Assim, recomenda-se o doseamento de TSH mal se confirme a gravidez nas seguintes mulheres:
- Idade superior a 30 anos;
- História pessoal ou familiar de doença da tiróide;
- História pessoal de doenças autoimunes (como diabetes do tipo 1);
- História pessoal de abortamento, parto pré-termo ou infertilidade;
- História pessoal de irradiação da cabeça e do pescoço;
- Medicação prévia com iodo;
- Residência em áreas com deficiência moderada a grave de iodo.
E após o parto como devo proceder?
Após o parto as necessidades de LT4 voltam às necessidades basais. No caso das mulheres com hipotiroidismo diagnosticado antes gravidez, recomenda-se retomar a dose prévia à gravidez. Nas mulheres com hipotiroidismo diagnosticado durante a gravidez, na maioria dos casos, a terapêutica poderá ser suspensa.
A reavaliação analítica deverá ser realizada em 6 a 8 semanas após o parto e a orientação a partir daqui passa a ser igual à da população em geral, excetuando nos casos em que se planeie uma nova gravidez.
mensagens-chave:
- As doenças auto-imunes da tiróide e o hipotiroidismo são comuns nas mulheres em idade fértil.
- Uma grande percentagem de grávidas tem indicação para rastreio de hipotiroidismo.
- Numa mulher saudável, sem história de patologia da tiróide, não é necessário nem desejável esperar por doseamentos de função tiroideia antes de iniciar suplementação com iodo já que a deficiência de iodo é a regra em Portugal.
Referências
- Alexander EK, Pearce EN, Brent GA, et al; 2016 Guidelines of the American Thyroid Association for the Diagnosis and Management of Thyroid Disease during Pregnancy and the Postpartum. Thyroid 2017.
- Marques AP, Santos AP, Oliveira MJ. Hipotiroidismo e Gravidez. Acta Médica Portuguesa 2003; 16: 332-333.
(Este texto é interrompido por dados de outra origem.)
(* ===== verification/HufTable.v ===== *)
(** * huf.h, huf_compress.c, huf_decompress.c: Huffman tables

    [HUF_readCTable] and [HUF_readDTableX1_wksp] read the weights of the symbols
    from the same header and build an encoding and a decoding table.  Both follow
    one canonical code: symbols in order of weight, then of value, each owning
    [2^(weight-1)] consecutive cells of a table of [2^tableLog]; the code of a
    symbol is the common prefix of its cells. *)
From S2P Require Import Prelude Mem Errors Bits BitStream Fse FseSpread NCount HufStats.

Definition HUF_TABLELOG_DEFAULT : Z := 11.
Definition HUF_TABLELOG_ABSOLUTEMAX : Z := 12.
Definition HUF_DECODER_FAST_TABLELOG : Z := 11.

(** ** Encoding tables *)

(** A [HUF_CTable] is an array of [HUF_CElt], the first of which holds the header. *)
Record HUF_CTableHeader := { h_tableLog : Z; h_maxSymbolValue : Z }.
Record HUF_CTable := { hct_header : HUF_CTableHeader; hct_ct : list Z }.

Section Definitions.
Context `{P : Platform}.

Definition HUF_getNbBits (elt : Z) : Z := Z.land elt 255.
Definition HUF_getNbBitsFast (elt : Z) : Z := elt.
Definition HUF_getValue (elt : Z) : Z := Z.land elt (size_t (Z.lnot 255)).
Definition HUF_getValueFast (elt : Z) : Z := elt.

Definition HUF_setNbBits (nbBits : Z) : res Z :=
  oassert (nbBits <=? HUF_TABLELOG_ABSOLUTEMAX) ;;; Ok nbBits.

Definition HUF_setValue (elt value : Z) : res Z :=
  let nbBits := HUF_getNbBits elt in
  if 0 <? nbBits then
    oassert (Z.shiftr value nbBits =? 0) ;;;
    Ok (Z.lor elt (size_t (Z.shiftl value (sizeof_size_t * 8 - nbBits))))
  else Ok elt.

Definition HUF_readCTableHeader (ctable : HUF_CTable) : HUF_CTableHeader := hct_header ctable.

Definition HUF_writeCTableHeader (ctable : HUF_CTable) (tableLog maxSymbolValue : Z) : res HUF_CTable :=
  oassert (tableLog <? 256) ;;;
  oassert (maxSymbolValue <? 256) ;;;
  Ok {| hct_header := {| h_tableLog := u8 tableLog; h_maxSymbolValue := u8 maxSymbolValue |}; hct_ct := hct_ct ctable |}.

Definition HUF_READ_STATS_WORKSPACE_SIZE_U32 : Z := FSE_DECOMPRESS_WKSP_SIZE_U32 6 (HUF_TABLELOG_MAX - 1).
Definition HUF_READ_STATS_WORKSPACE_SIZE : Z := HUF_READ_STATS_WORKSPACE_SIZE_U32 * 4.

(** The local workspace is not read before it is written. *)
Definition HUF_readStats (huffWeight : list Z) (hwSize : Z) (rankStats src : list Z) (srcStart srcSize : Z) : res huf_stats :=
  HUF_readStats_wksp huffWeight hwSize rankStats src srcStart srcSize
    (replicate (Z.to_nat HUF_READ_STATS_WORKSPACE_SIZE) 0).

(** [nbPerRank[HUF_getNbBits(ct[n])]++] *)
Definition count_rank (ct : list Z) (n : Z) (nbPerRank : list Z) : res (list Z) :=
  let* elt := aget ct n in
  let r := HUF_getNbBits elt in
  let* x := aget nbPerRank r in
  aset nbPerRank r (u16 (x + 1)).

(** [valPerRank[n] = min; min += nbPerRank[n]; min >>= 1], for [n] from [maxNbBits] down to 1. *)
Definition rank_value (maxNbBits : Z) (nbPerRank : list Z) (i : Z) (st : list Z * Z) : res (list Z * Z) :=
  let '(valPerRank, min) := st in
  let n := maxNbBits - i in
  let* valPerRank := aset valPerRank n min in
  let* x := aget nbPerRank n in
  Ok (valPerRank, Z.shiftr (u16 (min + x)) 1).

(** [HUF_setValue(ct + n, valPerRank[HUF_getNbBits(ct[n])]++)] *)
Definition assign_value (n : Z) (st : list Z * list Z) : res (list Z * list Z) :=
  let '(ct, valPerRank) := st in
  let* elt := aget ct n in
  let r := HUF_getNbBits elt in
  let* v := aget valPerRank r in
  let* valPerRank := aset valPerRank r (u16 (v + 1)) in
  let* elt := HUF_setValue elt v in
  let* ct := aset ct n elt in
  Ok (ct, valPerRank).

(** [(BYTE)(tableLog + 1 - w) & -(w != 0)] *)
Definition bits_of_weight (tableLog w : Z) : Z := if w =? 0 then 0 else u8 (tableLog + 1 - w).

(** The size read, the table, the largest symbol and whether a weight is zero. *)
Definition HUF_readCTable (CTable : HUF_CTable) (maxSymbolValue : Z) (src : list Z) (srcStart srcSize : Z)
    : res (Z * HUF_CTable * Z * bool) :=
  let* s := HUF_readStats (replicate (Z.to_nat (HUF_SYMBOLVALUE_MAX + 1)) 0) (HUF_SYMBOLVALUE_MAX + 1)
              (replicate (Z.to_nat (HUF_TABLELOG_ABSOLUTEMAX + 1)) 0) src srcStart srcSize in
  let huffWeight := hs_huffWeight s in
  let rankVal := hs_rankStats s in
  let tableLog := hs_tableLog s in
  let nbSymbols := hs_nbSymbols s in
  let* r0 := aget rankVal 0 in
  let hasZeroWeights := 0 <? r0 in
  reject_if (HUF_TABLELOG_MAX <? tableLog) ZSTD_error_tableLog_tooLarge ;;;
  reject_if (maxSymbolValue + 1 <? nbSymbols) ZSTD_error_maxSymbolValue_tooSmall ;;;
  let maxSymbolValue := nbSymbols - 1 in
  let* CTable := HUF_writeCTableHeader CTable tableLog maxSymbolValue in
  let* _ := for_range 1 (tableLog + 1) (fun n '(rankVal, nextRankStart) =>
    let* x := aget rankVal n in
    let* rankVal := aset rankVal n nextRankStart in
    Ok (rankVal, u32 (nextRankStart + u32 (Z.shiftl x (n - 1))))) (rankVal, 0) in
  let* ct := for_range 0 nbSymbols (fun n ct =>
    let* w := aget huffWeight n in
    let* elt := HUF_setNbBits (bits_of_weight tableLog w) in
    aset ct n elt) (hct_ct CTable) in
  let* nbPerRank := for_range 0 nbSymbols (count_rank ct) (replicate (Z.to_nat (HUF_TABLELOG_MAX + 2)) 0) in
  let* valPerRank := aset (replicate (Z.to_nat (HUF_TABLELOG_MAX + 2)) 0) (tableLog + 1) 0 in
  let* (valPerRank, _) := for_range 0 tableLog (rank_value tableLog nbPerRank) (valPerRank, 0) in
  let* (ct, _) := for_range 0 nbSymbols assign_value (ct, valPerRank) in
  Ok (hs_size s, {| hct_header := hct_header CTable; hct_ct := ct |}, maxSymbolValue, hasZeroWeights).

Definition HUF_getNbBitsFromCTable (CTable : HUF_CTable) (symbolValue : Z) : res Z :=
  oassert (symbolValue <=? HUF_SYMBOLVALUE_MAX) ;;;
  if h_maxSymbolValue (HUF_readCTableHeader CTable) <? symbolValue then Ok 0
  else let* elt := aget (hct_ct CTable) symbolValue in Ok (HUF_getNbBits elt).

Definition HUF_estimateCompressedSize (CTable : HUF_CTable) (count : list Z) (maxSymbolValue : Z) : res Z :=
  let ct := hct_ct CTable in
  let* nbBits := for_range 0 (maxSymbolValue + 1) (fun s nbBits =>
    let* elt := aget ct s in
    let* c := aget count s in
    Ok (size_t (nbBits + size_t (HUF_getNbBits elt * c)))) 0 in
  Ok (Z.shiftr nbBits 3).

Definition HUF_validateCTable (CTable : HUF_CTable) (count : list Z) (maxSymbolValue : Z) : res bool :=
  let header := HUF_readCTableHeader CTable in
  let ct := hct_ct CTable in
  oassert (h_tableLog header <=? HUF_TABLELOG_ABSOLUTEMAX) ;;;
  if h_maxSymbolValue header <? maxSymbolValue then Ok false
  else
    let* bad := for_range 0 (maxSymbolValue + 1) (fun s bad =>
      let* c := aget count s in
      let* elt := aget ct s in
      Ok (bad || negb (c =? 0) && (HUF_getNbBits elt =? 0))) false in
    Ok (negb bad).

(** ** Decoding tables *)

(** The table descriptor, and the cells as bytes: [nbBits] then [byte], two bytes a cell. *)
Record HUF_DTable := {
  dtd_maxTableLog : Z; dtd_tableType : Z; dtd_tableLog : Z; dtd_reserved : Z; hdt_cells : list Z
}.

(** [dt[u] = D] with [D] the cell of [byte] and [nbBits]. *)
Definition set_cell (dt : list Z) (u byte nbBits : Z) : res (list Z) :=
  let* dt := aset dt (2 * u) nbBits in
  aset dt (2 * u + 1) byte.

Definition HUF_DEltX1_set4 (symbol nbBits : Z) : res Z :=
  let D4 := if MEM_isLittleEndian then Z.shiftl symbol 8 + nbBits else symbol + Z.shiftl nbBits 8 in
  oassert (D4 <? 2 ^ 16) ;;;
  Ok (u64 (D4 * 281479271743489)).

(** ([huffWeight], [rankVal], the new [tableLog]) *)
Definition HUF_rescaleStats (huffWeight rankVal : list Z) (nbSymbols tableLog targetTableLog : Z) : res (list Z * list Z * Z) :=
  if targetTableLog <? tableLog then Ok (huffWeight, rankVal, tableLog)
  else
    let* (huffWeight, rankVal) :=
      if tableLog <? targetTableLog then
        let scale := targetTableLog - tableLog in
        let* huffWeight := for_range 0 nbSymbols (fun s hw =>
          let* w := aget hw s in
          aset hw s (u8 (w + (if w =? 0 then 0 else scale)))) huffWeight in
        let* rankVal := for_range 0 (targetTableLog - scale) (fun i rankVal =>
          let s := targetTableLog - i in
          let* x := aget rankVal (s - scale) in
          aset rankVal s x) rankVal in
        let* rankVal := for_range 0 scale (fun i rankVal => aset rankVal (scale - i) 0) rankVal in
        Ok (huffWeight, rankVal)
      else Ok (huffWeight, rankVal) in
    Ok (huffWeight, rankVal, targetTableLog).

(** [sizeof(HUF_ReadDTableX1_Workspace)] *)
Definition sizeof_ReadDTableX1_Workspace : Z :=
  4 * (HUF_TABLELOG_ABSOLUTEMAX + 1) + 4 * (HUF_TABLELOG_ABSOLUTEMAX + 1) + HUF_READ_STATS_WORKSPACE_SIZE +
  (HUF_SYMBOLVALUE_MAX + 1) + (HUF_SYMBOLVALUE_MAX + 1).

(** [curr = nextRankStart; nextRankStart += rankVal[n]; rankStart[n] = curr] *)
Definition start_rank (rankVal : list Z) (n : Z) (st : list Z * Z) : res (list Z * Z) :=
  let '(rankStart, nextRankStart) := st in
  let* x := aget rankVal n in
  let* rankStart := aset rankStart n nextRankStart in
  Ok (rankStart, u32 (nextRankStart + x)).

(** [w = huffWeight[n]; symbols[rankStart[w]++] = n] *)
Definition place_symbol (huffWeight : list Z) (n : Z) (st : list Z * list Z) : res (list Z * list Z) :=
  let '(symbols, rankStart) := st in
  let* w := aget huffWeight n in
  let* p := aget rankStart w in
  let* symbols := aset symbols p (u8 n) in
  let* rankStart := aset rankStart w (u32 (p + 1)) in
  Ok (symbols, rankStart).

(** The cells of one symbol, for each [length]. *)
Definition fill_symbol (dt : list Z) (uStart length byte nbBits : Z) : res (list Z) :=
  if length =? 1 then set_cell dt uStart byte nbBits
  else if length =? 2 then
    let* dt := set_cell dt (uStart + 0) byte nbBits in
    set_cell dt (uStart + 1) byte nbBits
  else
    let* D4 := HUF_DEltX1_set4 byte nbBits in
    if length =? 4 then MEM_write64 dt (2 * uStart) D4
    else if length =? 8 then
      let* dt := MEM_write64 dt (2 * uStart) D4 in
      MEM_write64 dt (2 * (uStart + 4)) D4
    else
      let* dt := for_step 0 length 16 (fun u dt =>
        let* dt := MEM_write64 dt (2 * (uStart + u + 0)) D4 in
        let* dt := MEM_write64 dt (2 * (uStart + u + 4)) D4 in
        let* dt := MEM_write64 dt (2 * (uStart + u + 8)) D4 in
        MEM_write64 dt (2 * (uStart + u + 12)) D4) dt in
      let u := (length + 15) / 16 * 16 in
      oassert (u =? length) ;;;
      Ok dt.

(** The cells of the symbols of one weight: ([dt], [symbol], [rankStart]). *)
Definition fill_weight (symbols rankVal : list Z) (tableLog : Z) (w : Z) (st : list Z * Z * Z) : res (list Z * Z * Z) :=
  let '(dt, symbol, rankStart) := st in
  let* symbolCount := aget rankVal w in
  let length := Z.shiftr (Z.shiftl 1 w) 1 in
  let nbBits := u8 (tableLog + 1 - w) in
  let* (dt, _) := for_range 0 symbolCount (fun s '(dt, uStart) =>
    let* byte := aget symbols (symbol + s) in
    let* dt := fill_symbol dt uStart length byte nbBits in
    Ok (dt, uStart + length)) (dt, rankStart) in
  Ok (dt, symbol + symbolCount, rankStart + symbolCount * length).

(** The workspace's arrays are written before they are read. *)
Definition HUF_readDTableX1_wksp (DTable : HUF_DTable) (src : list Z) (srcStart srcSize wkspSize : Z) : res (Z * HUF_DTable) :=
  reject_if (wkspSize <? sizeof_ReadDTableX1_Workspace) ZSTD_error_tableLog_tooLarge ;;;
  let* s := HUF_readStats_wksp (replicate (Z.to_nat (HUF_SYMBOLVALUE_MAX + 1)) 0) (HUF_SYMBOLVALUE_MAX + 1)
              (replicate (Z.to_nat (HUF_TABLELOG_ABSOLUTEMAX + 1)) 0) src srcStart srcSize
              (replicate (Z.to_nat HUF_READ_STATS_WORKSPACE_SIZE) 0) in
  let nbSymbols := hs_nbSymbols s in
  let maxTableLog := dtd_maxTableLog DTable + 1 in
  let targetTableLog := Z.min maxTableLog HUF_DECODER_FAST_TABLELOG in
  let* (huffWeight, rankVal, tableLog) :=
    HUF_rescaleStats (hs_huffWeight s) (hs_rankStats s) nbSymbols (hs_tableLog s) targetTableLog in
  reject_if (dtd_maxTableLog DTable + 1 <? tableLog) ZSTD_error_tableLog_tooLarge ;;;
  let* (rankStart, _) := for_range 0 (tableLog + 1) (start_rank rankVal) (replicate (Z.to_nat (HUF_TABLELOG_ABSOLUTEMAX + 1)) 0, 0) in
  let unroll := 4 in
  let nLimit := nbSymbols - unroll + 1 in
  let* st := for_step 0 nLimit unroll (fun n st => for_range 0 unroll (fun u st => place_symbol huffWeight (n + u) st) st)
               (replicate (Z.to_nat (HUF_SYMBOLVALUE_MAX + 1)) 0, rankStart) in
  let n := if 0 <? nLimit then (nLimit + unroll - 1) / unroll * unroll else 0 in
  let* (symbols, _) := for_range n nbSymbols (place_symbol huffWeight) st in
  let* r0 := aget rankVal 0 in
  let* (dt, _, _) := for_range 1 (tableLog + 1) (fill_weight symbols rankVal tableLog) (hdt_cells DTable, r0, 0) in
  Ok (hs_size s, {| dtd_maxTableLog := dtd_maxTableLog DTable; dtd_tableType := 0; dtd_tableLog := u8 tableLog;
                    dtd_reserved := dtd_reserved DTable; hdt_cells := dt |}).
End Definitions.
- Garrão A, Matos AC, Menezes J, et al. 2018. Livro de Endocrinologia e Gravidez. Grupo de estudos de Endocrinologia e Gravidez. Porto.
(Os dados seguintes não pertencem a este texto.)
Lemma cells_step ws w : 1 <= w -> cells ws w = cells ws (w - 1) + count_sym w ws * 2 ^ (w - 1).
Proof. intros Hw. replace w with (w - 1 + 1) at 1 by lia. rewrite cells_succ by lia. by replace (w - 1 + 1) with w by lia. Qed.

Lemma cells_cons ws x n : 0 <= x ->
  cells_upto (x :: ws) n = cells_upto ws n + (if (1 <=? x) && (x <=? Z.of_nat n) then 2 ^ (x - 1) else 0).
Proof.
  intros Hx. induction n as [|n IH]; [cbn [cells_upto]; zcases; simpl; lia|]. cbn [cells_upto]. rewrite IH, count_sym_cons.
  destruct (decide (x = Z.of_nat (S n))) as [->|Hne].
  - replace (Z.of_nat (S n) - 1) with (Z.of_nat n) by lia. zdecide. cbn [andb]. lia.
  - destruct (Z.leb_spec 1 x); cbn [andb]; [|lia]. zcases; lia.
Qed.

Lemma cells_weight_sum ws k : 0 <= k -> Forall (fun w => 0 <= w <= k) ws -> cells ws k = weight_sum ws.
Proof.
  intros Hk. induction 1 as [|x ws Hx Hws IH].
  - unfold cells. cbn [weight_sum]. generalize (Z.to_nat k). induction n as [|n IHn]; [done|]. cbn [cells_upto]. rewrite IHn. done.
  - unfold cells in *. rewrite cells_cons by lia. rewrite IH. cbn [weight_sum]. rewrite weight_val by lia. rewrite Z2Nat.id by lia.
    destruct (Z.eqb_spec x 0) as [->|]; [simpl; lia|]. zdecide. cbn [andb]. lia.
Qed.

Lemma cells_mono ws v w : 0 <= v <= w -> 0 <= cells ws v <= cells ws w.
Proof.
  intros Hv. unfold cells.
  assert (forall n, 0 <= cells_upto ws n) as H0.
  { induction n as [|n IH]; [done|]. cbn [cells_upto]. pose proof (count_sym_nonneg (Z.of_nat (S n)) ws). pose proof (pow2_pos (Z.of_nat n)). nia. }
  split; [apply H0|]. assert (Z.to_nat v <= Z.to_nat w)%nat as Hle by lia. induction Hle as [|m Hle IH]; [lia|]. cbn [cells_upto].
  pose proof (count_sym_nonneg (Z.of_nat (S m)) ws). pose proof (pow2_pos (Z.of_nat m)). nia.
Qed.

Section Code.
Context (ws : list Z) (k : Z) (Hok : code_ok ws k).

Lemma cells_total : cells ws k = 2 ^ k.
Proof. destruct Hok as (Hk & _ & Hf & Hs). rewrite cells_weight_sum by (done || lia). done. Qed.

(** The cells of the lighter weights end on a boundary of the next. *)
Lemma cells_divide j : 0 <= j <= k -> (2 ^ j | cells ws j).
Proof.
  intros Hj. destruct Hok as (Hk & _). replace j with (k - (k - j)) by lia. assert (0 <= k - j <= k) as Hd by lia. revert Hd.
  generalize (k - j). clear j Hj. intros d Hd. replace d with (Z.of_nat (Z.to_nat d)) in * by lia. revert Hd. generalize (Z.to_nat d). clear d.
  induction n as [|n IH]; intros Hd; [rewrite Z.sub_0_r, cells_total; by apply Z.divide_refl|].
  set (w := k - Z.of_nat n) in *. replace (k - Z.of_nat (S n)) with (w - 1) by lia. specialize (IH ltac:(lia)).
  pose proof (cells_step ws w ltac:(lia)) as Hs. replace (cells ws (w - 1)) with (cells ws w - count_sym w ws * 2 ^ (w - 1)) by lia.
  apply Z.divide_sub_r; [|apply Z.divide_factor_r]. eapply Z.divide_trans; [|exact IH].
  exists 2. replace w with (Z.succ (w - 1)) at 1 by lia. rewrite Z.pow_succ_r by lia. done.
Qed.

(** Where the cells of [s] start, and the code they share. *)
Definition first_cell (s : nat) (w : Z) : Z := cells ws (w - 1) + count_sym w (take s ws) * 2 ^ (w - 1).
Definition code_of (s : nat) (w : Z) : Z := cells ws (w - 1) / 2 ^ (w - 1) + count_sym w (take s ws).

Lemma weight_range s w : ws !! s = Some w -> 0 <= w <= k.
Proof. intros Hs. destruct Hok as (_ & _ & Hf & _). by apply (Forall_lookup_1 _ _ _ _ Hf Hs). Qed.

Lemma first_cell_code s w : ws !! s = Some w -> w <> 0 -> first_cell s w = code_of s w * 2 ^ (w - 1).
Proof.
  intros Hs Hw. pose proof (weight_range s w Hs). destruct (cells_divide (w - 1) ltac:(lia)) as [q Hq]. unfold first_cell, code_of. rewrite Hq.
  rewrite Z.div_mul by (apply Z.pow_nonzero; lia). lia.
Qed.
- E Limbert 1 , S Prazeres, M São Pedro, D Madureira, A Miranda, M Ribeiro, J Jacome de Castro, F Carrilho, M J Oliveira, H Reguengo, F Borges; Thyroid Study Group of the Portuguese Endocrine Society. Iodine intake in Portuguese pregnant women: results of a countrywide study. Eur J Endocrinol. 2010 Oct;163(4):631-5.